For most hierarchical models and high Pareto k values cases except for the last point about flexible well models, you can start by counting all parameters in the parameters block, and then refine if necessary.
For the more refined flexibility or weak prior case, different parameters can be influenced by different sets of observations directly from the likelihood or indirectly through joint prior. This would really require a longer explanation, but here are two short examples (quickly written in sloppy language):
- Simple hierarchical model with individuals, groups, and prior for groups. If prior for group parameters is weak, and some group has only one or a few individuals per local parameter, then each individual is highly influential and posterior with or without one observations can be so different that Pareto k will be high.
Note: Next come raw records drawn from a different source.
(* ===== verification/Kalloc.v ===== *)
(** * The page allocator is correct (kernel/kalloc.c)

    The free list is a linked list through the first word of each free page;
    [alloc_ok] relates it to the list of the pages on it.  Every operation is
    described on every branch: the count-only [kfree], the freeing one, the
    ones that panic, allocation from the list and without pages. *)

From S2P Require Import Prelude Riscv Mem KState Memstats Sched Bio PhysMem.

(** ** Definitions *)

(** Index of a page in [refcount.count], and its count. *)
Definition pidx (pa : Z) : Z := (pa - KERNBASE) / PGSIZE.
Definition count_of (s : kstate) (pa : Z) : Z := k_refcount s (pidx pa).
Definition with_count (pa v : Z) (s : kstate) : kstate :=
  k_set_refcount (fupd (k_refcount s) (pidx pa) v) s.

(** The pages linked from [p] through their first word, in order. *)
Fixpoint free_chain (m : mem) (p : Z) (fl : list Z) : Prop :=
  match fl with
  | [] => p = 0
  | q :: fl => p = q /\ free_chain m (load64 m q) fl
  end.

Section Kalloc.
Context {LAY : Layout} {ENV : Env}.

(** The allocator's invariant: [fl] is the free list; its pages are distinct
    pages of the heap and nobody counts a reference to them. *)
Record alloc_ok (s : kstate) (fl : list Z) : Prop := {
  ao_chain : free_chain (k_mem s) (k_freelist s) fl;
  ao_nodup : NoDup fl;
  ao_heap : Forall heap_page fl;
  ao_free : Forall (fun p => count_of s p = 0) fl
}.

(** No page is lost: a heap page with count 0 is on the free list. *)
Definition no_leak (s : kstate) (fl : list Z) : Prop :=
  forall p, heap_page p -> count_of s p <= 0 -> p ∈ fl.

(** The states after the two kinds of [kfree] and after an allocation. *)
Definition freed (pa : Z) (s : kstate) : kstate :=
  k_set_freelist pa
    (k_set_mem (store64 (mem_fill (k_mem s) pa 1 PGSIZE) pa (k_freelist s))
      (on_stats (op_effect OpFreed) (with_count pa 0 s))).

Definition allocated (pa : Z) (s : kstate) : kstate :=
  on_stats (op_effect OpAllocated)
    (with_count pa 1
      (k_set_mem (mem_fill (k_mem s) pa 5 PGSIZE)
        (k_set_freelist (load64 (k_mem s) pa) s))).

(** Locks [kfree] and [kalloc] take. *)
Definition alloc_locks_free (s : kstate) : Prop :=
  (L_kmem ∉ k_held s) /\ (L_refcount ∉ k_held s) /\ (L_memstats ∉ k_held s).

(** ** Reference counts *)

Lemma bad_pa_false pa : is_page pa -> bad_pa pa = false.
Proof. intros (H1 & H2 & H3). unfold bad_pa. rewrite H1. clia. Qed.

Lemma pageindex_ok pa s : is_page pa -> pageindex pa s = Ok (pidx pa) s.
Proof.
  intros (H1 & H2 & H3). unfold pageindex.
  rewrite (proj2 (Z.ltb_ge pa KERNBASE)), Z.geb_leb, (proj2 (Z.leb_gt PHYSTOP pa)) by clia. done.
Qed.

Lemma krefinc_ok pa s : is_page pa -> L_refcount ∉ k_held s ->
  krefinc pa s = Ok tt (with_count pa (s32 (count_of s pa + 1)) s).
Proof.
  intros Hp Hl. unfold krefinc. rewrite bad_pa_false by done.
  run (acquire_ok L_refcount s Hl). unfold bind. rewrite pageindex_ok by done.
  unfold get_count, set_count, gets, modify.
  rewrite (release_head L_refcount (k_held s)) by done. by destruct s.
Qed.

Lemma krefdec_ok pa s : is_page pa -> L_refcount ∉ k_held s -> 0 < count_of s pa ->
  krefdec pa s = Ok (count_of s pa - 1) (with_count pa (count_of s pa - 1) s).
Proof.
  intros Hp Hl Hc. unfold krefdec. rewrite bad_pa_false by done.
  run (acquire_ok L_refcount s Hl). unfold bind. rewrite pageindex_ok by done.
  unfold get_count, set_count, gets, modify.
  change (k_refcount (k_set_held (L_refcount :: k_held s) s) (pidx pa)) with (count_of s pa).
  rewrite (proj2 (Z.leb_gt _ _)) by done.
  rewrite (release_head L_refcount (k_held s)) by done. unfold ret. cbn [k_refcount k_set_refcount].
  rewrite fupd_eq. by destruct s.
Qed.

Lemma krefdec_panic pa s : is_page pa -> L_refcount ∉ k_held s -> count_of s pa <= 0 ->
  krefdec pa s = Panic "krefdec: refcount <= 0".
Proof.
  intros Hp Hl Hc. unfold krefdec. rewrite bad_pa_false by done.
  run (acquire_ok L_refcount s Hl). unfold bind. rewrite pageindex_ok by done.
  unfold get_count, gets.
  change (k_refcount (k_set_held (L_refcount :: k_held s) s) (pidx pa)) with (count_of s pa).
  by rewrite (proj2 (Z.leb_le _ _)).
Qed.

(** ** [kfree] *)

Lemma kfree_guard pa : heap_page pa ->
  negb (pa mod PGSIZE =? 0) || (pa <? kend) || (pa >=? PHYSTOP) = false.
Proof. intros ((H1 & H2 & H3) & H4). rewrite H1. clia. Qed.

Lemma kfree_dec pa s : heap_page pa -> L_refcount ∉ k_held s -> 1 < count_of s pa ->
  kfree pa s = Ok tt (with_count pa (count_of s pa - 1) s).
Proof.
  intros Hp Hl Hc. unfold kfree. rewrite kfree_guard by done.
  run (krefdec_ok pa s (proj1 Hp) Hl ltac:(lia)). rewrite Z.gtb_ltb.
  by rewrite (proj2 (Z.ltb_lt 0 _)) by lia.
Qed.

Lemma kfree_panic pa s : heap_page pa -> L_refcount ∉ k_held s -> count_of s pa <= 0 ->
  kfree pa s = Panic "krefdec: refcount <= 0".
Proof.
  intros Hp Hl Hc. unfold kfree. rewrite kfree_guard by done.
  by run (krefdec_panic pa s (proj1 Hp) Hl Hc).
Qed.

Lemma page_in_ram pa : is_page pa -> in_ram pa PGSIZE = true.
Proof. intros. eapply in_ram_page; [done|lia|lia]. Qed.

Lemma word_in_ram pa i : is_page pa -> 0 <= i < 512 -> in_ram (pa + 8 * i) 8 = true.
Proof. intros. eapply in_ram_page; [done|lia|unfold PGSIZE; lia]. Qed.

Lemma kfree_last pa s : heap_page pa -> alloc_locks_free s -> count_of s pa = 1 ->
  kfree pa s = Ok tt (freed pa s).
Proof.
  intros Hp (Hk & Hr & Hm) Hc. unfold kfree. rewrite kfree_guard by done.
  run (krefdec_ok pa s (proj1 Hp) Hr ltac:(lia)). rewrite Hc.
  change (1 - 1 >? 0) with false. cbv iota.
  run (pages_freed_ok (with_count pa (1 - 1) s) Hm).
  unfold bind, kmemset. rewrite page_in_ram by apply Hp.
  rewrite acquire_ok by done. unfold gets, st64, modify.
  pose proof (word_in_ram pa 0 (proj1 Hp) ltac:(lia)) as Hw. rewrite Z.add_0_r in Hw. rewrite Hw.
  rewrite (release_head L_kmem (k_held s)) by done. by destruct s.
Qed.

(** ** Allocation *)

Lemma pop_freelist_ok pa s : is_page pa -> L_kmem ∉ k_held s -> k_freelist s = pa ->
  pop_freelist s = Ok pa (k_set_freelist (load64 (k_mem s) pa) s).
Proof.
  intros Hp Hl Hf. unfold pop_freelist. run (acquire_ok L_kmem s Hl). unfold bind, gets.
  change (k_freelist (k_set_held (L_kmem :: k_held s) s)) with (k_freelist s). rewrite Hf.
  rewrite (proj2 (Z.eqb_neq pa 0)) by (destruct Hp as (?&?&?); clia).
  unfold ld64. pose proof (word_in_ram pa 0 Hp ltac:(lia)) as Hw. rewrite Z.add_0_r in Hw.
  rewrite Hw. unfold modify. rewrite (release_head L_kmem (k_held s)) by done. by destruct s.
Qed.

Lemma pop_freelist_empty s : L_kmem ∉ k_held s -> k_freelist s = 0 -> pop_freelist s = Ok 0 s.
Proof.
  intros Hl Hf. unfold pop_freelist. run (acquire_ok L_kmem s Hl). unfold bind, gets.
  change (k_freelist (k_set_held (L_kmem :: k_held s) s)) with (k_freelist s). rewrite Hf.
  change (0 =? 0) with true. cbv beta iota delta [ret].
  rewrite (release_head L_kmem (k_held s)) by done. by destruct s.
Qed.

Lemma kalloc_head pa s : is_page pa -> alloc_locks_free s -> k_freelist s = pa ->
  kalloc s = Ok pa (allocated pa s).
Proof.
  intros Hp (Hk & Hr & Hm) Hf. unfold kalloc. run (pop_freelist_ok pa s Hp Hk Hf).
  assert (pa <> 0) as Hne by (destruct Hp as (?&?&?); clia).
  rewrite (proj2 (Z.eqb_neq pa 0) Hne). unfold bind at 1, ret at 1.
  rewrite (proj2 (Z.eqb_neq pa 0) Hne). unfold bind, kmemset. rewrite page_in_ram by done.
  rewrite acquire_ok by done. rewrite pageindex_ok by done. unfold set_count, modify.
  rewrite (release_head L_refcount (k_held s)) by done.
  rewrite pages_allocated_ok by done. by destruct s.
Qed.

(** ** The invariant *)

Lemma pidx_inj p q : is_page p -> is_page q -> pidx p = pidx q -> p = q.
Proof. intros (Hp & Hp1 & Hp2) (Hq & Hq1 & Hq2). unfold pidx, PGSIZE in *. zlia. Qed.

Lemma count_with_count pa v s : count_of (with_count pa v s) pa = v.
Proof. apply fupd_eq. Qed.

Lemma count_with_count_ne pa q v s : is_page pa -> is_page q -> q <> pa ->
  count_of (with_count pa v s) q = count_of s q.
Proof. intros Hp Hq Hne. unfold count_of, with_count. cbn [k_refcount k_set_refcount]. apply fupd_ne. intros E. by apply Hne, pidx_inj. Qed.

Lemma pages_disjoint p q x : is_page p -> is_page q -> p <> q -> in_page p x -> ~ in_page q x.
Proof. intros (H1&_&_) (H2&_&_) Hne Hp Hq. by apply Hne, (in_page_inj p q x). Qed.

(** A word of one page is not affected by changes to another page. *)
Lemma load64_other_page m m' p q i : is_page p -> is_page q -> p <> q -> 0 <= i < 512 ->
  same_outside q PGSIZE m m' -> load64 m' (p + 8 * i) = load64 m (p + 8 * i).
Proof.
  intros Hp Hq Hne Hi Hm. eapply load64_outside; [done|]. intros x Hx.
  eapply (pages_disjoint p q); try done. unfold in_page, PGSIZE. lia.
Qed.

Lemma free_chain_ext m m' p fl :
  (forall q, q ∈ fl -> load64 m' q = load64 m q) -> free_chain m p fl -> free_chain m' p fl.
Proof.
  revert p. induction fl as [|q fl IH]; intros p H; [done|].
  cbn [free_chain]. intros [-> Hc]. split; [done|]. rewrite H by set_solver.
  apply IH; [|done]. intros. apply H. set_solver.
Qed.

Lemma alloc_ok_frame s s' fl :
  alloc_ok s fl ->
  k_freelist s' = k_freelist s ->
  (forall q, q ∈ fl -> agree_on q PGSIZE (k_mem s) (k_mem s')) ->
  (forall q, q ∈ fl -> count_of s' q = count_of s q) ->
  alloc_ok s' fl.
Proof.
  intros [Hc Hn Hh Hf] Hfl Hm Hcnt. split; [|done|done|].
  - rewrite Hfl. eapply free_chain_ext; [|done]. intros q Hq. apply (loadn_ext 8).
    intros x Hx. apply (Hm q Hq). unfold PGSIZE. simpl in Hx. lia.
  - apply Forall_forall. intros q Hq. rewrite Hcnt by done.
    by apply (proj1 (Forall_forall _ _) Hf).
Qed.

Lemma free_not_counted s fl pa : alloc_ok s fl -> 0 < count_of s pa -> pa ∉ fl.
Proof.
  intros [_ _ _ Hf] Hc Hin. rewrite Forall_forall in Hf. specialize (Hf _ Hin). lia.
Qed.

Lemma free_is_heap s fl pa : alloc_ok s fl -> pa ∈ fl -> heap_page pa.
Proof. intros [_ _ Hh _] Hin. by apply (proj1 (Forall_forall _ _) Hh). Qed.

Lemma heap_page_range pa : heap_page pa -> 0 < pa < 0x10000000000000000.
Proof. clia. Qed.

Lemma freelist_range s fl : alloc_ok s fl -> 0 <= k_freelist s < 0x10000000000000000.
Proof.
  intros Ha. pose proof (ao_chain _ _ Ha) as Hc. destruct fl as [|q fl]; cbn in Hc.
  - lia.
  - destruct Hc as [-> _]. pose proof (heap_page_range q) as Hq.
    destruct Hq; [|lia]. eapply free_is_heap; [done|set_solver].
Qed.

Lemma with_count_ok s fl pa v : alloc_ok s fl -> is_page pa -> pa ∉ fl ->
  alloc_ok (with_count pa v s) fl.
Proof.
  intros Ha Hp Hnin. eapply alloc_ok_frame; [done|done|done|].
  intros q Hq. apply count_with_count_ne; [done|by eapply free_is_heap|]. by intros ->.
Qed.

(** Giving back the last reference puts the page in front of the free list. *)
Lemma freed_ok s fl pa : alloc_ok s fl -> heap_page pa -> count_of s pa = 1 ->
  alloc_ok (freed pa s) (pa :: fl).
Proof.
  intros Ha Hp Hc. assert (pa ∉ fl) as Hnin by (eapply free_not_counted; [done|lia]).
  assert (same_outside pa PGSIZE (k_mem s) (k_mem (freed pa s))) as Hout.
  { eapply same_outside_trans; [apply mem_fill_outside|].
    eapply same_outside_weaken; [apply store64_outside|]. unfold PGSIZE. lia. }
  assert (alloc_ok (with_count pa 0 s) fl) as Ha' by (apply with_count_ok; [done|apply Hp|done]).
  split.
  - cbn [free_chain]. split; [done|]. change (k_mem (freed pa s)) with
      (store64 (mem_fill (k_mem s) pa 1 PGSIZE) pa (k_freelist s)).
    rewrite load64_store64, u64_small by (by eapply freelist_range).
    eapply free_chain_ext; [|apply Ha].
    intros q Hq. rewrite <- (Z.add_0_r q). apply (load64_other_page _ _ q pa 0); try done.
    + by eapply free_is_heap.
    + apply Hp.
    + by intros ->.
  - constructor; [done|apply Ha].
  - constructor; [done|apply Ha].
  - constructor; [apply count_with_count|apply Ha'].
Qed.

(** Allocation takes the first page off the list; its count becomes 1. *)
Lemma allocated_ok s fl pa : alloc_ok s (pa :: fl) -> alloc_ok (allocated pa s) fl.
Proof.
  intros [[Hfl Hc] Hn Hh Hf]. inversion Hn as [|? ? Hnin Hn']; subst.
  inversion Hh as [|? ? Hp Hh']; subst. inversion Hf as [|? ? Hf0 Hf']; subst.
  split; [|done|done|].
  - change (k_freelist (allocated _ s)) with (load64 (k_mem s) (k_freelist s)).
    eapply free_chain_ext; [|done]. intros q Hq. rewrite <- (Z.add_0_r q).
    apply (load64_other_page _ _ q (k_freelist s) 0); try done.
    + by apply (proj1 (Forall_forall _ _) Hh' q).
    + apply Hp.
    + by intros ->.
    + apply mem_fill_outside.
  - apply Forall_forall. intros q Hq.
    change (count_of (with_count (k_freelist s) 1 s) q = 0).
    rewrite count_with_count_ne; [by apply (proj1 (Forall_forall _ _) Hf')|apply Hp| |by intros ->].
    by apply (proj1 (Forall_forall _ _) Hh' q).
Qed.

Lemma freed_no_leak s fl pa : no_leak s fl -> heap_page pa -> count_of s pa = 1 ->
  no_leak (freed pa s) (pa :: fl).
Proof.
  intros Hl Hp Hc p Hpp Hcp. destruct (decide (p = pa)) as [->|Hne]; [set_solver|].
  apply elem_of_cons; right. apply Hl; [done|].
  change (count_of (freed pa s) p) with (count_of (with_count pa 0 s) p) in Hcp.
  by rewrite count_with_count_ne in Hcp by (done || apply Hp || apply Hpp).
Qed.

Lemma allocated_no_leak s fl pa : no_leak s (pa :: fl) -> heap_page pa ->
  no_leak (allocated pa s) fl.
Proof.
  intros Hl Hp p Hpp Hcp. change (count_of (allocated pa s) p) with
    (count_of (with_count pa 1 s) p) in Hcp.
  destruct (decide (p = pa)) as [->|Hne]; [rewrite count_with_count in Hcp; lia|].
  rewrite count_with_count_ne in Hcp by (done || apply Hp || apply Hpp).
  by apply Hl, elem_of_cons in Hcp as [->|].
Qed.

End Kalloc.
- In Gaussian latent variable models (e.g. GP) each observation has latent variable and the total number of parameters (latent parameters plus prior parameters) p>n. If (e.g. GP with exp_quad covf) prior is weak (short lengthscale), and specific observation is far away from the others then corresponding latent value is influenced mostly by that observation. On the other hand group of latent values close to each other correlate more and get information from other observations, too. Thus in some part of the covariate space loo may work well and in some other parts it may fail and we observe high k values.
If the above makes any sense, I’ll write it later with less sloppy language, and if it doesn’t make any sense I’ll try with more examples.
I was thinking three different models. Which model would you like to see? If you have a model with high Pareto k values, I can analyse it and add it to the case study.